Has Wales legend Alun Wyn Jones played his final game?

Dylan Coetzee
Wales legend Alun Wyn Jones may have played his last game

There was only ever one player that would end up playing a rugby match for both teams in the same game and it is Wales great Alun Wyn Jones.

In what is still surprisingly only Jones’ second game for the Barbarians, the legendary second-row captained the historic club side against Swansea RFC before switching shirts at half-time to play for the team where it all began.

6,238 fans flocked to St Helen’s and were treated to a wonderful occasion loaded with impressive skill, enjoyment and camaraderie. The Barbarians ran out eventual 66-38 victors on the day.

Few have been and will be awarded such an opportunity in a rugby union clash but this match was a cause for celebration as Jones, the most capped Test player in history, announced the end of his international career two weeks ago.

Is it all over?

Jones’ announcement only specified his retirement from Test rugby but the celebration of his career over the last couple of weeks suggests otherwise. This all begs the question, has he played his last game?
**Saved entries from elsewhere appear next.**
#[global] Instance res_ret : MRet res := @Ok.
#[global] Instance res_bind : MBind res := fun A B f m =>
  match m with Ok a => f a | Raise e => Raise e end.
#[global] Instance res_fmap : FMap res := fun A B f m =>
  match m with Ok a => Ok (f a) | Raise e => Raise e end.

(** ** Floats *)

Inductive float : Type :=
| Fin (x : R)
| NaN.

Definition Rltb (x y : R) : bool := if Rlt_dec x y then true else false.

Definition fadd (a b : float) : float :=
  match a, b with Fin x, Fin y => Fin (x + y) | _, _ => NaN end.
Definition fsub (a b : float) : float :=
  match a, b with Fin x, Fin y => Fin (x - y) | _, _ => NaN end.
Definition fmul (a b : float) : float :=
  match a, b with Fin x, Fin y => Fin (x * y) | _, _ => NaN end.
(** Division; the embedding only divides by the literal [2.0]. *)
Definition fdiv (a b : float) : float :=
  match a, b with Fin x, Fin y => Fin (x / y) | _, _ => NaN end.

(** [a < b] and [a > b] on floats: every comparison with [nan] is false. *)
Definition flt (a b : float) : bool :=
  match a, b with Fin x, Fin y => Rltb x y | _, _ => false end.
Definition fgt (a b : float) : bool := flt b a.

(** What numpy writes into a float array for a Python value that is either a
    float or [None]: [None] becomes [nan]. *)
Definition np_float (v : option float) : float :=
  match v with Some x => x | None => NaN end.

(** ** Indexing *)

(** [l[i]] for a Python list or a numpy array and an integer index. *)
Definition getitem {A} (l : list A) (i : nat) : res A :=
  match l !! i with Some x => Ok x | None => Raise IndexError end.

Definition setitem {A} (l : list A) (i : nat) (x : A) : res (list A) :=
  if decide (i < length l)%nat then Ok (<[i:=x]> l) else Raise IndexError.

(** [l[j]] where [j] is a float: a list (and a numpy array) refuses a float
    as an index, whatever its value. *)
Definition getitem_float {A} (l : list A) (j : float) : res A := Raise TypeError.

Definition setitem_float {A} (l : list A) (j : float) (x : A) : res (list A) :=
  Raise TypeError.

(** [d[k]] for a Python dict with string keys. *)
Definition dict_getitem {V} (d : gmap string V) (k : string) : res V :=
  match d !! k with Some v => Ok v | None => Raise KeyError end.

(** ** Data model *)

(** Solutions are objects; a reference is the position of the object in the
    store. *)
Definition ref := nat.

(** Modelled from the spec: the class [FloatSolution] is defined outside
    [smpso.py]. It has a vector of decision variables, a vector of
    objective values and an open attribute map (a dict, which [smpso.py]
    reads as [.attributes] everywhere but once); attribute values are other
    solutions, such as ["local_best"]. *)
Record Solution : Type := mkSolution {
  variables : list float;
  objectives : list float;
  attributes : gmap string ref
}.

(** [obj.attribute]: the class has no field of that name. *)
Definition Solution_attribute (s : Solution) : res (gmap string ref) :=
  Raise AttributeError.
After last Sunday’s Barbarians game against the World XV the veteran claimed he was unsure what the future holds for him.

Nevertheless, regardless of whether Jones continues to play or not his journey in rugby union is well worth celebrating.

The start

It all started at Swansea RFC in 2004 with a teenage second-row playing for the side whilst in the Ospreys academy. Over two years he would notch up 35 caps for the club.

During that time Jones made his senior debut for Ospreys in 2005, which proved to be the first of many as the Welshman ended up with a whopping 257 appearances spanning over an 18-year period.

The second-row captained the side for several seasons and remained a key leader throughout. He also holds the record for the most tries scored by an Ospreys forward with 24 scores.

Whilst the 37-year-old’s club career is impressive in his own right, it was on the international scene where Jones made what will be a long-lasting impression.

Test arena

Jones debuted for Wales against Argentina in 2006 after having represented his country throughout the age level groups that included a Grand Slam in the 2005 U21 Six Nations.

He would establish himself as a regular by 2007 when he started all the games in the Six Nations. Jones’ trajectory continued to soar and he played a key role in Wales’s first win at Twickenham in 20 years as part of a 2008 Grand Slam and by 2009 he led Wales out for the first time as captain.

His growing stature and leadership qualities earned him selection in the first of four British & Irish Lions tours in 2009, against South Africa. Although the series was lost Jones would win the Australian tour four years later before sharing the New Zealand series in 2017 and the great man would lead the historic side to South African shores in a Covid-influenced 2021 series.

One of the greats

Meanwhile in the Wales set-up Jones was well entrenched as a trusty figure in Warren Gatland’s plan and together went on to win four more Six Nations titles, three of which were Grand Slams and one a Triple Crown, cementing his place as one of the northern hemisphere greats.

In 2020, Jones surpassed the great Richie McCaw’s all-time appearance record of 149 Tests to become the first and only player to play 150 international matches. He retired with a total of 158 Test caps.

Whether the second-row is finished or not remains unclear but there is no doubt Jones is one of the greatest to ever pick up the oval ball and his longevity is a testament to his skill, professionalism and sheer dedication.